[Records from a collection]
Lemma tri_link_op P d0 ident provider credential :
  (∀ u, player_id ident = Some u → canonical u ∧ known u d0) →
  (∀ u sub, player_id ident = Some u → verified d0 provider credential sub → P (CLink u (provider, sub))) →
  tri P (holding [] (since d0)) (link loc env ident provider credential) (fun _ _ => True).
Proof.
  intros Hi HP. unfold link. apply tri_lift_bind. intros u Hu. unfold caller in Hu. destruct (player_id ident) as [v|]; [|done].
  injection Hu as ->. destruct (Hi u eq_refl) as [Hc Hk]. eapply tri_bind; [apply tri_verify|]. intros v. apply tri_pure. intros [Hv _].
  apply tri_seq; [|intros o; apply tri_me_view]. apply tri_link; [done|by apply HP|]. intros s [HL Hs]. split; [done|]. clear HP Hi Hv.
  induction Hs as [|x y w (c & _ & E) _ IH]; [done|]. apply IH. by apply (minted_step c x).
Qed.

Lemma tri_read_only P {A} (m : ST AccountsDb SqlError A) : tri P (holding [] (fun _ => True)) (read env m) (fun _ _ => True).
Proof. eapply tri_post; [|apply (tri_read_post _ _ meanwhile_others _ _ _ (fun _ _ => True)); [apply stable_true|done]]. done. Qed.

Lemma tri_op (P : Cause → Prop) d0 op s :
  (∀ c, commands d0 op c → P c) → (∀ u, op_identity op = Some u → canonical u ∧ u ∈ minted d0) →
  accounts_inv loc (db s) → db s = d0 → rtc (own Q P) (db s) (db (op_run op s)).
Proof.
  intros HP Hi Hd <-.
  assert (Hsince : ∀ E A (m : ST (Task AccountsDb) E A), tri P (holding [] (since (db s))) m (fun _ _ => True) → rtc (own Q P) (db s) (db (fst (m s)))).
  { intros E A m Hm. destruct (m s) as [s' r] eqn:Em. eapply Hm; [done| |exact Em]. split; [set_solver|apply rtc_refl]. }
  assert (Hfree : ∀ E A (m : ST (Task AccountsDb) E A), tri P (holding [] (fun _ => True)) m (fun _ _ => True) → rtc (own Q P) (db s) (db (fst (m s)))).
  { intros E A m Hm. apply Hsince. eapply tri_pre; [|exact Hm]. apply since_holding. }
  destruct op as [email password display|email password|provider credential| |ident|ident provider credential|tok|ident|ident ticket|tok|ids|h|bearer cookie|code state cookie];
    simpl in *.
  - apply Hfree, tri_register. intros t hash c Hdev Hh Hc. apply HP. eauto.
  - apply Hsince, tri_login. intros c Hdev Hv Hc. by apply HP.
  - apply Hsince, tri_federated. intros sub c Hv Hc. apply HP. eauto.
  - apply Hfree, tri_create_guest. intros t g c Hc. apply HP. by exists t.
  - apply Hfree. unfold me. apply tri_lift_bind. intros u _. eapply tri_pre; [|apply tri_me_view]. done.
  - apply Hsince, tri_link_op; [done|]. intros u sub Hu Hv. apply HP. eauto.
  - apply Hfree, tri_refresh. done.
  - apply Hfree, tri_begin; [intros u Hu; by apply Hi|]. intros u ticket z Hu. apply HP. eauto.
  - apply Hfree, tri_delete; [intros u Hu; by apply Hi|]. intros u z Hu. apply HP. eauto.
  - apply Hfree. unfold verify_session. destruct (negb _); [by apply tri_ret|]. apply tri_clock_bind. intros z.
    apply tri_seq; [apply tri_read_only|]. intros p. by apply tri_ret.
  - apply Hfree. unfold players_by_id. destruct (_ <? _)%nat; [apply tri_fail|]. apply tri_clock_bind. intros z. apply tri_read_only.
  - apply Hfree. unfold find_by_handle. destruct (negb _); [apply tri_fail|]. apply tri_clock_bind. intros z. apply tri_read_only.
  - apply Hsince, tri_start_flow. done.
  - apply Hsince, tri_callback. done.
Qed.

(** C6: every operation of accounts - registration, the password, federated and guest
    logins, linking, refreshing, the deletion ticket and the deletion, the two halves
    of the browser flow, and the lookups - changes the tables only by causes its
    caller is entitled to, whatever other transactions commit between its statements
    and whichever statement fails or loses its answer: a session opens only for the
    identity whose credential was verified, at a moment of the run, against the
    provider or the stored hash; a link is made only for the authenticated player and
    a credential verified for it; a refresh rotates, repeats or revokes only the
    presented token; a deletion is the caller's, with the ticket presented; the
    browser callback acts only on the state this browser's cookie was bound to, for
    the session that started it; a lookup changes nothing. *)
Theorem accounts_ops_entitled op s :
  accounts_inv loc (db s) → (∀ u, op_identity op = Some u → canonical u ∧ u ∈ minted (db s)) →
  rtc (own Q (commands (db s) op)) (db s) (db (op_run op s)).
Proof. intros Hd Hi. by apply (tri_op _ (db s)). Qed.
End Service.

• [Work item]: Above this instruction are the records; retype exactly the lines from the one containing "assert (Hsince : ∀" up to and including the one containing "- apply Hfree. unfold verify_session.".

• [Answer section]:
  assert (Hsince : ∀ E A (m : ST (Task AccountsDb) E A), tri P (holding [] (since (db s))) m (fun _ _ => True) → rtc (own Q P) (db s) (db (fst (m s)))).
  { intros E A m Hm. destruct (m s) as [s' r] eqn:Em. eapply Hm; [done| |exact Em]. split; [set_solver|apply rtc_refl]. }
  assert (Hfree : ∀ E A (m : ST (Task AccountsDb) E A), tri P (holding [] (fun _ => True)) m (fun _ _ => True) → rtc (own Q P) (db s) (db (fst (m s)))).
  { intros E A m Hm. apply Hsince. eapply tri_pre; [|exact Hm]. apply since_holding. }
  destruct op as [email password display|email password|provider credential| |ident|ident provider credential|tok|ident|ident ticket|tok|ids|h|bearer cookie|code state cookie];
    simpl in *.
  - apply Hfree, tri_register. intros t hash c Hdev Hh Hc. apply HP. eauto.
  - apply Hsince, tri_login. intros c Hdev Hv Hc. by apply HP.
  - apply Hsince, tri_federated. intros sub c Hv Hc. apply HP. eauto.
  - apply Hfree, tri_create_guest. intros t g c Hc. apply HP. by exists t.
  - apply Hfree. unfold me. apply tri_lift_bind. intros u _. eapply tri_pre; [|apply tri_me_view]. done.
  - apply Hsince, tri_link_op; [done|]. intros u sub Hu Hv. apply HP. eauto.
  - apply Hfree, tri_refresh. done.
  - apply Hfree, tri_begin; [intros u Hu; by apply Hi|]. intros u ticket z Hu. apply HP. eauto.
  - apply Hfree, tri_delete; [intros u Hu; by apply Hi|]. intros u z Hu. apply HP. eauto.
  - apply Hfree. unfold verify_session. destruct (negb _); [by apply tri_ret|]. apply tri_clock_bind. intros z.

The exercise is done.